Lake Wood, Uckfield 23rd November 2021

Parking is limited to three or four cars on a stretch of badly broken curb or in a near-by lay-by but at this year especially it is worth the effort. There are no visitor plans or ‘site interpretation’ at the entrances which I rather feel is a mistake – education mattes, and helps. Not everyone will care to download maps or information in advance or once they have arrived picnic in hand, dog on a lead, children in tow.

I’m no fan of the noise of traffic coming at you from two sides of this 20 acre triangular ‘ancient woodland’ plot that makes up Lake Wood. I keep thinking I ought to get earphones and listen to music; this is the sad reality of a number of these Woodland Trust woods here in Sussex where most seem to be on the edge of a main road or on the edge of urban development.
The site was given to the Woodland Trust by the Streatfield family to whom there is a dedication.

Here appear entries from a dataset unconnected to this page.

(* ===== verification/Prelude.v ===== *)
(** * interpretthis: a verification development

    The program (crates/interpretthis/src) is a sandboxed interpreter of a Python
    subset: a tree walk over the syntax trees of the rustpython parser, with its own
    values, limits on every resource, host tools, and checkpoints of its state. This
    library models its deterministic core and proves what makes each part correct.

    ** Parts of the program and files of the library

    - [Prelude]: machine integers (a [u64]/[usize] is a [Z] with [wrap64], an [i64]
      one with [swrap64]; arithmetic the source leaves unchecked wraps, as in a
      release build), list lemmas, the tactic [reflect] and the database [machine].
    - [PyHash] (pyhash.rs): Python hashes of integers, tuples, frozensets, bytes and
      time differences.
    - [PySet] (pyset.rs): the open-addressing set table in CPython's layout - probe
      sequence, insertion, tombstones, resizing, the set operators - and the store a
      set value holds (table, or list when an element has no hash). [Probe],
      [PySetFacts], [PySetSpec], [PySetAlgebra] and [PySetThms] carry the table
      invariant, the refinement of the table by a finite set of elements, and the
      refinement of each operator by the operation on sets.
    - [Values] (value.rs): values, dictionary keys and exceptions as one mutual
      inductive type. A shared container ([Arc<Mutex<_>>]) is a location in a [Heap],
      so that aliases are aliases. The class [External] holds the types and functions
      of crates (chrono, bigdecimal, num-rational) and the standard hasher.
    - [Errors] (error.rs): error values, control-flow signals and [Outcome], the
      result of a fallible call: [Ok], [Err], or [Panic] (a Rust panic, or a loop out
      of fuel).
    - [F64]: the IEEE binary64 operations the source uses, on the Standard Library's
      [SpecFloat].
    - [Keys] (value.rs, eval/literals.rs, types.rs): key equality and hashing, the
      insertion-ordered map, and [Counter] arithmetic. [KeyLaws] is the interface of
      the map's clients; text keys implement it.
    - [Arith] and [ArithThms] (eval/operations.rs): the operator kernels on integers
      of every width, floats, sequences, dictionaries and sets.
    - [Classes] and [ClassesThms] (eval/classes.rs, eval/exceptions.rs): class
      records, C3 linearization, lookups along it, the tree of builtin exceptions and
      the test of an [except] clause against it.
    - [Heapq] and [HeapqThms] (modules/heapq.rs): the interface of a fallible strict
      order, and the heap; bisection (modules/bisect.rs), at the end of [Heapq], is proved
      against the same interface.
    - [Slices] and [SlicesThms] (types.rs, eval/names.rs, eval/place.rs,
      eval/delete.rs): index normalization, [range], and reading, assigning and
      deleting slices.
    - [ValueEq] (value.rs): structural equality of stored values.
    - [Compare] and [CompareThms] (types.rs, eval/operations.rs, cycle.rs): equality
      and order of builtin values with their recursion limit, identity, and the
      comparison operators; text and tuples order as sequences.
    - [Operators] (types.rs, eval/operations.rs, eval/statements.rs): the
      iteration, arithmetic and membership slots of the type objects and their
      dispatchers. [Platform] holds the transcendental functions and complex numbers
      of the platform, [Formats] the slots of decimals, fractions and dates.
    - [State] and [StateThms] (state.rs, config.rs, security/): configuration, the
      deny lists, the interpreter state with its depth, memory, output and operation
      limits, variables with the cells inner functions share, builtin iterators.
    - [Exceptions] and [ExceptionsThms] (eval/exceptions.rs): [try], [except],
      [except*] and [finally] over an interface [Evaluator] for statements and
      expressions, which the tree walk implements.
    - [Op] (eval/op.rs; [Lines] is about it): the operator protocol, which tries the dunder
      methods of user classes before the builtin slots: truth, arithmetic, comparison
      (with [dataclass] orders and [total_ordering]), hashes and keys, subscripts,
      iteration, membership, in-place operators. [Calls] is the interface of method
      calls and generators.
    - [Methods], [MapMethods] and [SetMethods] (eval/functions/methods/,
      eval/functions/method_dispatch.rs): the method tables of lists, tuples, ranges,
      dictionaries, default and ordered dictionaries, chain maps, counters, sets and
      deques. A method returns the change of the receiver's size it reports; a second
      lock of a receiver that is held is [Panic]. [MethodsThms] and [MapMethodsThms]
      are about them. [Estimates] holds the byte estimates and the rendering of values.
    - [Text]: searching, splitting, replacing and trimming sequences of characters or
      bytes, classes of characters, UTF-8, UTF-16 and UTF-32. [StrMethods]
      (eval/functions/methods/str.rs) and [BytesMethods]
      (eval/functions/methods/bytes.rs): the method tables of texts, byte strings,
      byte arrays and memory views, with the codecs; the class [Unicode] holds the
      tables of the standard library. [StrThms] is about both.
    - [FloatText] (value.rs, eval/strings.rs): the shortest decimal of a
      float and its exact decimals. [Repr] (value.rs): [str] and [repr] of values outside
      the state. [Format] and [Percent] (eval/strings.rs): format specifications, percent
      formatting, templates. [Render] (eval/render.rs, eval/strings.rs): [str] and [repr]
      in the state, f-strings, [str.format]. [Shown] and [DecimalFormats] hold the texts of
      chrono and bigdecimal.
    - [Containers] (types.rs): length and the reading, writing and deleting of items for
      every builtin container. [Places] and [PlacesThms] (eval/place.rs): the steps of an
      assignment target, and the walk to its slot, which holds the lock of each container
      it passes: coming to a container again is [Panic]. [Attributes] (types.rs): the
      attributes of builtin values. [Targets] (eval/statements.rs, eval/place.rs,
      eval/delete.rs): assignment to attributes and items, augmented assignment
      and [del], which implement what [Host] asks for.
    - [Dataclasses] (eval/modules/dataclasses.rs): what [@dataclass] records in a class,
      the marker [field] makes, and the functions on instances. [Objects]
      (eval/classes.rs, eval/names.rs): calls of methods with their frames, the attribute
      protocol, [super()], and the construction of instances. [ClassDef]
      (eval/classes.rs): class statements with their decorators and hooks,
      [type(name, bases, dict)], and the theorems about the three: the constructor of a
      dataclass, and that each of their operations keeps the frame of the state. [Library]
      and [Builders] hold the calls of values, library modules and wrappers they use.
    - [Struct] and [StructThms] (eval/modules/struct_mod.rs): formats, layout, and the
      packing of values into bytes.
    - [Syntax]: the syntax trees of the parser crate, the evaluator's input.
    - [Names] (eval/functions/definitions.rs, eval/comprehensions.rs,
      eval/functions/generators.rs): the names a body binds, declares, reads and
      captures; yields; which generator bodies can be suspended, and the frame a call of
      one creates. [Unparse] (the same file): default
      arguments as source text. [Mangle] (mangle.rs, parser.rs): private names of
      classes. [ScopeThms] is about the three.
    - [Params] and [ParamsThms] (eval/functions/params.rs): defaults, and the binding of
      arguments to parameters.
    - [Host]: the class of components the walk hands nodes to, and the guards around
      every node (eval/mod.rs).
    - [Displays] and [DisplaysThms] (eval/comprehensions.rs, eval/literals.rs): set and
      dictionary displays, comprehensions, generator expressions.
    - [Definitions] (eval/functions/definitions.rs): the record of a function or lambda,
      its snapshot of the names in scope and its capture cells. [Functions]
      (eval/functions/dispatch.rs): calls - the scope of a frame, the fast path for
      bodies of one statement, the general path, coroutines, lambdas. [ClosureThms] and
      [CallsThms] are about them.
    - [Generators] and [GeneratorsThms] (eval/functions/generators.rs, the yield
      expressions of eval/mod.rs): the steppers of [for], [while], [if], [try] and
      [with], which run a statement to its next yield and record where it stopped, the
      iterator protocol over frames, delegation, and the close of unfinished
      generators at the end of a run.
    - [Eval] and [EvalThms] (eval/mod.rs, eval/operations.rs, eval/names.rs,
      eval/literals.rs): expressions, on the synchronous numeric fast path and on the
      general path. [Environment] holds the clock, the tool registry and the parser.
    - [Match] and [MatchThms] (eval/match_stmt.rs): patterns, captures and the choice
      of a case.
    - [Stmts] and [StmtsThms] (eval/mod.rs, eval/control_flow.rs, eval/statements.rs,
      eval/exceptions.rs): statements and their dispatcher. [Lines] is about the line
      numbers stamped on errors and about the operator protocol, [Frame] about what every
      evaluation restores, and [Samples] holds the concrete surroundings of the
      witnesses.
    - [Serialize] and [SerializeThms] (serialize.rs): checkpoints and the gate an
      imported blob has to pass.

    ** What the theorems show

    - Sets: every table operation keeps the table invariant and terminates; [|], [&],
      [-] and [^] compute the boolean combinations of memberships.
    - Keys: equal keys hash alike; counters and merged dictionaries answer lookups as
      specified. Key equality is not transitive at signed zeros and at 2^63.
    - Arithmetic: integer operators are exact at any width or refused with the
      documented error; floor division, shifts, powers and bit operations agree with
      the mathematical ones.
    - Classes: [build_mro] returns a consistent linearization exactly when one exists;
      handlers match exactly the ancestors of an exception.
    - Heaps and bisection: heap order, multiset and minimality; the partition point.
    - Slices: reading, assigning and deleting touch the same positions; ranges agree
      with their closed forms.
    - State: the limits are an invariant of every reachable state; depths are restored
      around calls; the operation budget is exact; variables and their cells.
    - Evaluation: every statement restores the frame of the state; the fuel of its
      nesting is enough, in that more changes nothing; an endless loop is stopped by a
      limit; the numeric fast path agrees with the general path; numbers stay canonical;
      a loop over a range visits its members; a line is stamped once and never seen by a
      handler; the four comparisons of a [total_ordering] class are those of its order.
    - Comparison: builtin values that fit a shape are totally ordered, and their
      comparisons do not fail while the overflow flag is down and the nesting is at most
      1000; a flag left up by an earlier comparison fails the next one (a lemma).
    - Classes and instances: the constructor of a dataclass binds each field to its
      argument or default, or raises a TypeError exactly when the arguments do not fit.
    - Containers: what [update], [move_to_end], [popitem], [most_common], [insert],
      [pop] and the operations of bounded deques and counters do to their receiver, and
      that the sizes they report are exact.
    - Texts: what a codec encodes it decodes; [split], [join], [replace] and [count] fit
      together; searches find the outermost occurrences; what [pack] writes [unpack]
      reads back.
    - Numbers as text: what is shown of a float, read back by an independent reader of
      float literals, is the shortest decimal that rounds to it, or the exact value of a
      whole float, in the form its size asks for.
    - Places: what is written through a place is read through it, and one shared
      container or the variable alone changes; a walk through a container inside itself
      never returns.
    - Scopes: each name of a frame resolves to its argument, cell, closure entry or
      live value, in that order; the cell of a captured name stays current through the
      steps of its frame (two steps that break it are lemmas); a call and a comprehension
      leave the caller's names; mangling is idempotent.
    - Calls: a call is accepted exactly when its arguments fit; each parameter gets its
      argument; the fast path agrees with the general one, up to the count of operations
      for a body it does not run; the frame of the state is kept. A list comprehension
      returns exactly what its nested loops, conditions and element produce, with all
      their effects.
    - Generators: no statement the evaluator could not resume reaches it from a body the
      gate admits, as far as the scan for yields sees them (a lemma shows what it misses);
      an ended generator stays ended; one that has not started runs
      nothing when it is closed. The lemmas about sample runs show what the records of
      loops get wrong.
    - Matching: the first case selected runs; sequence patterns divide their subject.
    - Exceptions: the first matching handler runs; [except*] re-raises what nobody
      matched; [finally] runs except in two cases, which are stated.
    - Checkpoints: what an accepted blob satisfies, what a refused one leaves behind,
      and the round trip.

    ** Bounds and fuel

    Loops that are not structural take fuel: set probing runs over the whole probe
    cycle (proved long enough while the table has a free slot), C3 merging as many
    rounds as there are names, sifting the length of the heap, bisection the length
    of the interval, slice walks the length of the sequence plus one. Each is proved
    enough for a result in the theorem about it. [value_eqb] takes fuel because
    comparing self-referential values does not return in the source.

    Expressions are evaluated by structural recursion. The fuel of a statement is its
    nesting of blocks ([stmt_height]); [while] counts down [max_while_iterations]; a
    loop over an iterator has one more round than [max_operations], since each round
    counts a statement; [drain_bound] bounds what is drawn from a generator at once
    and [nesting] the depth of compared values and keys: beyond them the model says
    [Panic], which the theorems about results exclude. The steppers of generators
    recurse to the nesting of the statement, which is proved enough; their loops take
    a bound on the passes, since the source sets none, and the protocol one on the
    depth of delegation.

    ** Not modelled

    Call expressions and the dispatch of callables other than functions and methods,
    imports and the async statements, which the walk hands to interfaces (as it does
    class statements and attributes, which [ClassDef] and [Objects] model); the builtin
    functions and the methods of numbers, library modules other than heapq, bisect,
    struct and dataclasses, tools and the session interface. The JSON codec and the parser are parameters where they are used.
    The byte estimate of a value is a parameter too: it depends on size caches in the
    containers, and no theorem depends on its value. Text is a sequence of code
    points; names and messages are byte strings. *)
From Stdlib Require Import ZArith Lia.
From stdpp Require Import base tactics list numbers option.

From the Management Plan I learn that ‘landscaping occured in the late 18th and early 19th centuries.
A pond was enlarged, features carved in the sandstone outcrops and exotic specimen trees planet as a part of the ‘Gardens and Pleasure Grounds of Rocks House’. This would make the oldest trees, both conifers and broadleaves, some 140 years or so old. Armed with a tape measure this is what I found with a ‘veteran’ sweet chestnut, beech and giant redwood, in turn with girths of approximately 300cm to 500cm. It is likely that theee were all planted around the same time in the 1880s.

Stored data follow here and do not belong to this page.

Lemma actives_of_insert sl j v h s :
  sl !! j = Some s -> slot_active s = None ->
  actives_of (<[j := Active v h]> sl) ≡ₚ (v, h) :: actives_of sl.
Proof.
  intros Hj Hs. pose proof (lookup_lt_Some _ _ _ Hj) as Hlt.
  rewrite insert_take_drop by done. rewrite <- (take_drop_middle sl j s Hj) at 3.
  unfold actives_of. rewrite !omap_app. simpl. rewrite Hs.
  symmetry. apply Permutation_middle.
Qed.

Lemma actives_of_dummy sl j v h :
  sl !! j = Some (Active v h) ->
  actives_of sl ≡ₚ (v, h) :: actives_of (<[j := Dummy]> sl).
Proof.
  intros Hj. pose proof (lookup_lt_Some _ _ _ Hj) as Hlt.
  rewrite insert_take_drop by done. rewrite <- (take_drop_middle sl j _ Hj) at 1.
  unfold actives_of. rewrite !omap_app. simpl. symmetry. apply Permutation_middle.
Qed.

Lemma actives_of_lookup sl v h :
  In (v, h) (actives_of sl) <-> exists j, sl !! j = Some (Active v h).
Proof.
  unfold actives_of. rewrite <- list_elem_of_In, list_elem_of_omap. split.
  - intros (s & Hs & Ha). apply list_elem_of_lookup in Hs as [j Hj].
    destruct s; simplify_eq/=. eauto.
  - intros [j Hj]. exists (Active v h). split; [|done].
    apply list_elem_of_lookup. eauto.
Qed.

Lemma filled_insert sl j s s' :
  sl !! j = Some s -> is_empty_slot s' = false ->
  filled (<[j := s']> sl) = filled sl + (if is_empty_slot s then 1 else 0).
Proof.
  intros Hj Hs. pose proof (lookup_lt_Some _ _ _ Hj) as Hlt. unfold filled.
  rewrite insert_take_drop by done. rewrite <- (take_drop_middle sl j s Hj) at 3.
  rewrite !List.filter_app, !length_app. simpl. rewrite Hs. simpl.
  destruct (is_empty_slot s); simpl; lia.
Qed.

Lemma filled_replicate n : filled (replicate n Empty) = 0.
Proof. unfold filled. induction n; simpl; auto. Qed.

Lemma actives_of_replicate n : actives_of (V := V) (replicate n Empty) = [].
Proof. unfold actives_of. induction n; simpl; auto. Qed.

Lemma actives_of_cons s sl :
  actives_of (s :: sl) =
    match s with Active v h => (v, h) :: actives_of sl | _ => actives_of sl end.
Proof. by destruct s. Qed.

Lemma filled_cons s sl :
  filled (s :: sl) = filled sl + (if is_empty_slot s then 0 else 1).
Proof. unfold filled. destruct s; cbn [List.filter negb is_empty_slot length]; lia. Qed.

Lemma filled_bound sl : 0 <= Z.of_nat (length (actives_of sl)) <= filled sl.
Proof.
  induction sl as [|s sl IH]; [by cbv|]. rewrite actives_of_cons, filled_cons.
  destruct s; simpl; lia.
Qed.

Lemma filled_lt_empty sl :
  filled sl < Z.of_nat (length sl) -> exists e, sl !! e = Some Empty.
Proof.
  unfold filled. induction sl as [|s sl IH]; simpl; [lia|]. intros Hlt.
  destruct s; simpl in Hlt; [by exists 0%nat|..];
    (destruct IH as [e He]; [lia|]; by exists (S e)).
Qed.

Lemma filled_zero sl : filled sl = 0 -> forall e, (e < length sl)%nat -> sl !! e = Some Empty.
Proof.
  unfold filled. induction sl as [|s sl IH]; simpl; intros Hz e He; [lia|].
  destruct s; simpl in Hz; try lia. destruct e as [|e]; [done|]. simpl. apply IH; lia.
Qed.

To protect woodland and put it into caring hands who will manage it for generations to come I can think of no better policy; it is that or risk seeing it being developed – in this case with a series of executive homes each with its own access to the lake, or a mass of Bellways Boxes, the lake drained or fenced in, or the wood simply abandoned to motorbikes and picnic litter.
The lake is the creation of Capability Brown and the rides around the lake, including a tunnel through the rocks, were designed for carriages. Excotic trees were planted, many of which survived. Steps, tunnels and a boathouse were cut into the rocks at the time too.

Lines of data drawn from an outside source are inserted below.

(* ===== verification/PySetThms.v ===== *)
(** Correctness theorems of the set table and of the set value built on it. *)
From Stdlib Require Import ZArith Lia Permutation List.
From stdpp Require Import base tactics list numbers option.
From S2P Require Import Prelude PyHash PySet Probe PySetFacts PySetSpec PySetAlgebra.

(** Integers as set elements: the instance the witnesses evaluate on. *)
#[export] Instance int_elem : SetElem Z := {|
  elem_eq := Z.eqb;
  elem_hash := fun n => Some (hash_i64 n)
|}.

#[export] Instance int_elem_laws : SetElemLaws (V := Z) (fun _ => True).
Proof.
  split; simpl.
  - intros x y _ _. apply Z.eqb_sym.
  - intros x y z _ _ _ ->%Z.eqb_eq ->%Z.eqb_eq. apply Z.eqb_refl.
  - by intros x y _ _ ->%Z.eqb_eq.
Qed.

(** A table built by the source's own constructor, for witnesses. *)
Definition int_table (items : list Z) : SetTable Z :=
  match table_from_incremental items with Some (Some t) => t | _ => with_capacity MINSIZE end.

Section Build.
Context {V : Type} `{SetElem V} (P : V -> Prop) `{!SetElemLaws P}.

Lemma hash_all_map (items : list V) xs : hash_all items = Some xs ->
  xs.*1 = items /\ Forall (fun x => elem_hash x.1 = Some x.2) xs.
Proof.
  revert xs. induction items as [|v items IH]; intros xs Hx; simpl in Hx.
  { injection Hx as <-. split; [done|constructor]. }
  destruct (elem_hash v) as [h|] eqn:Hh; simpl in Hx; [|done].
  destruct (hash_all items) as [r|]; simpl in Hx; [|done]. injection Hx as <-.
  destruct (IH r eq_refl) as [<- Hf]. split; [done|]. by constructor.
Qed.

Lemma member_hashed (xs : list (V * Z)) v h :
  admissible P xs -> Forall (fun x => elem_hash x.1 = Some x.2) xs ->
  P v -> elem_hash v = Some h ->
  member xs (v, h) = existsb (fun x => elem_eq x v) xs.*1.
Proof.
  intros Ha Hx Hv Hh. induction Ha as [|[w g] xs Hw Ha IH]; [done|].
  apply Forall_cons_1 in Hx as [Hg Hx]. simpl in Hw, Hg |- *.
  rewrite IH by done. f_equal. unfold same. simpl.
  destruct (elem_eq w v) eqn:E; [|by rewrite andb_false_r].
  pose proof (elem_eq_hash w v Hw Hv E) as Heq. rewrite Hg, Hh in Heq.
  injection Heq as ->. by rewrite Z.eqb_refl.
Qed.

Lemma table_from_incremental_ok (items : list V) xs :
  Forall P items -> hash_all items = Some xs -> Z.of_nat (length items) < capacity ->
  exists t, table_from_incremental items = Some (Some t) /\
    holds P t (member xs).
Proof.
  intros Hp Hx Hc. destruct (hash_all_map _ _ Hx) as [Hfst _].
  unfold table_from_incremental, table_of_pairs. rewrite Hx.
  destruct (add_all_ok P (with_capacity MINSIZE) xs) as (t & -> & Hh & _).
  - apply wf_with_capacity.
  - unfold admissible. rewrite <- Hfst in Hp. rewrite Forall_fmap in Hp. exact Hp.
  - rewrite <- Hfst, length_fmap in Hc. simpl. lia.
  - exists t. split; [done|]. destruct Hh as [Hwf Hm]. split; [done|].
    intros y Hy. by rewrite Hm.
Qed.
End Build.

Lemma int_table_wf items :
  Z.of_nat (length items) < capacity -> wf (fun _ => True) (int_table items).
Proof.
  intros Hc. assert (exists xs, hash_all items = Some xs) as [xs Hx].
  { clear. induction items as [|v items [xs IH]]; [by exists []|].
    exists ((v, hash_i64 v) :: xs). simpl. by rewrite IH. }
  destruct (table_from_incremental_ok (fun _ => True) items xs) as (t & Ht & Hwf & _);
    [by apply Forall_true|done|done|].
  unfold int_table. by rewrite Ht.
Qed.

Section Theorems.
Context {V : Type} `{SetElem V} (P : V -> Prop) `{!SetElemLaws P}.

(** C28: for well-formed tables, [|], [&], [-] and [^] terminate with
    well-formed tables that contain an element exactly when the operands do,
    in disjunction, conjunction, difference and exclusive or. *)
Theorem set_algebra_refines (a b : SetTable V)
    (Ha : wf P a) (Hb : wf P b) (Hsize : used a + used b < capacity) :
  exists u i d s,
    union a b = Some u /\ intersection a b = Some i /\
    difference a b = Some d /\ symmetric_difference a b = Some s /\
    wf P u /\ wf P i /\ wf P d /\ wf P s /\
    forall v h, P v -> exists ca cb,
      contains a v h = Some ca /\ contains b v h = Some cb /\
      contains u v h = Some (ca || cb) /\ contains i v h = Some (ca && cb) /\
      contains d v h = Some (ca && negb cb) /\ contains s v h = Some (xorb ca cb).
Proof.
  pose proof (wf_used_nonneg P a Ha). pose proof (wf_used_nonneg P b Hb).
  destruct (union_ok P a b) as (u & Hu & Hwu & Hmu); try done.
  destruct (intersection_ok P a b) as (i & Hi & Hwi & Hmi); try done; try lia.
  destruct (difference_ok P a b) as (d & Hd & Hwd & Hmd); try done; try lia.
  destruct (symmetric_difference_ok P a b) as (s & Hs & Hws & Hms); try done.
  exists u, i, d, s. do 8 (split; [done|]). intros v h Hv.
  exists (member (actives a) (v, h)), (member (actives b) (v, h)).
  rewrite !(contains_ok P) by done.
  by rewrite Hmu, Hmi, Hmd, Hms.
Qed.

(** C34: [add] terminates, keeps the table well formed, makes the element
    present and changes the answer for no other element. *)
Theorem set_add_lookup (t : SetTable V) v h w g
    (Ht : wf P t) (Hv : P v) (Hw : P w) (Hsize : used t + 1 < capacity) :
  exists t' c, add t v h = Some t' /\ wf P t' /\
    contains t w g = Some c /\ contains t' w g = Some (c || same (v, h) (w, g)).
Proof.
  destruct (add_ok P t v h Ht Hv Hsize) as (t' & Hadd & Hwf & Hp & _).
  exists t', (member (actives t) (w, g)). rewrite !(contains_ok P) by done.
  repeat split; auto; [apply Hwf..|]. f_equal. rewrite (member_perm _ _ _ Hp).
  apply (member_inserted P); done || apply Ht.
Qed.

(** [discard] terminates, reports whether the element was present,
    removes exactly that element, and keeps the table well formed. *)
Theorem set_discard_lookup (t : SetTable V) v h w g
    (Ht : wf P t) (Hv : P v) (Hw : P w) :
  exists t' c cw, discard t v h = Some (c, t') /\ wf P t' /\
    contains t v h = Some c /\ contains t w g = Some cw /\
    contains t' w g = Some (cw && negb (same (v, h) (w, g))) /\
    used t' = used t - (if c then 1 else 0).
Proof.
  destruct (discard_ok P t v h Ht) as (t' & Hd & Hwf & Hr).
  exists t', (member (actives t) (v, h)), (member (actives t) (w, g)).
  rewrite !(contains_ok P) by done. do 4 (split; [done|]). split.
  - f_equal. apply (member_removed P); try done; [apply Ht|by apply (wf_distinct P)].
  - rewrite (wf_used _ _ Ht), (wf_used _ _ Hwf). unfold removed in Hr.
    destruct (member _ _); [destruct Hr as (z & _ & ->); simpl; lia|rewrite Hr; lia].
Qed.
End Theorems.

Lemma set_algebra_refines_witness :
  wf (fun _ => True) (int_table [1; 2; 3; 40]) /\
  exists u, union (int_table [1; 2; 3; 40]) (int_table [3; 11]) = Some u.
Proof.
  split; [apply int_table_wf; by cbv|].
  destruct (set_algebra_refines (fun _ : Z => True) (int_table [1; 2; 3; 40]) (int_table [3; 11]))
    as (u & _ & _ & _ & Hu & _); [apply int_table_wf; by cbv|apply int_table_wf; by cbv|by cbv|].
  by exists u.
Defined.

Lemma set_add_lookup_witness :
  exists t', add (int_table [1; 2; 3]) 8 (hash_i64 8) = Some t' /\
    contains t' 8 (hash_i64 8) = Some true.
Proof.
  destruct (set_add_lookup (fun _ : Z => True) (int_table [1; 2; 3])
    8 (hash_i64 8) 8 (hash_i64 8)) as (t' & c & Ha & _ & _ & Hc);
    [apply int_table_wf; by cbv|done|done|by cbv|].
  exists t'. split; [exact Ha|]. rewrite Hc. by rewrite orb_true_r.
Defined.

Lemma set_discard_lookup_witness :
  exists t', discard (int_table [1; 2; 3]) 2 (hash_i64 2) = Some (true, t') /\
    contains t' 2 (hash_i64 2) = Some false.
Proof.
  destruct (set_discard_lookup (fun _ : Z => True) (int_table [1; 2; 3])
    2 (hash_i64 2) 2 (hash_i64 2)) as (t' & c & cw & Ha & _ & Hc & _ & Hw & _);
    [apply int_table_wf; by cbv|done|done|].
  assert (c = true) as -> by (vm_compute in Hc; by injection Hc as <-).
  exists t'. split; [exact Ha|]. rewrite Hw. by rewrite andb_false_r.
Defined.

The 1987 storm took down some 100 oak trees and led to the quick spread of rhododendron and the associated effects it has on taking all light from the ground. An early task of the Woodland Trust, working with volunteers, was to remove the rhododendron.
Reading the Lake Wood Management Plan indicates the thought given by the Woodland Trust to getting the wood into a state where it can largely grow into its natural self, encouraging the variety of structures, ages and types of tree and undergrowth currently present with invasive species removed while retaining the ancient specimen trees. My sense of all this is at times more of a living museum, or a safari park for trees, than a truly natural wood – nature would quickly cover and block the so-called rides and paths kept clear by footfall alone could not exist without the steps and bridges so thoughtfully added. Here the need to accommodate, if not encourage visitors, is clear.
Nature in its truest form is more apparent where there are dead or fallen trees – though the mass flattening of hundreds of trees in the October 1987 hurricane is not apparent. I rather believe that with rhododendron invasion the site would otherwise be a mass of 40 year old densely tangled waxy leaved evergreen rhododendrons. Despite their threat as an invasive plant the cherry laurel planted along the dam as a hedgerow remains – it is about as appealing as a neighbour eager to shut out prying eyes from a private garden and looks out of place, or is just another boundary like a wall, road, by-pass or fence.
The rock outcrops are favoured as a feature and so are to be kept free to some degree of birch and holly which would otherwise hide their form.






There is next to no litter – unlike the bag of cans, bottles, crisp and sandwich wrappers I collected in September. I took away one plastic bag that had been used to pick up dog faeces and left in a hedge. I was wearing gloves: I already had a small bag from my own dog so didn’t feel unduly put out. However, there are no bins on site or near the entrances which is a pity – some people clearly leave litter at one entrance as if expecting a bin rather than taking it home with them.
I’ll be back mid-winter. I’m sure it will look different again once all the leaves have gone, with frost or a snowfall.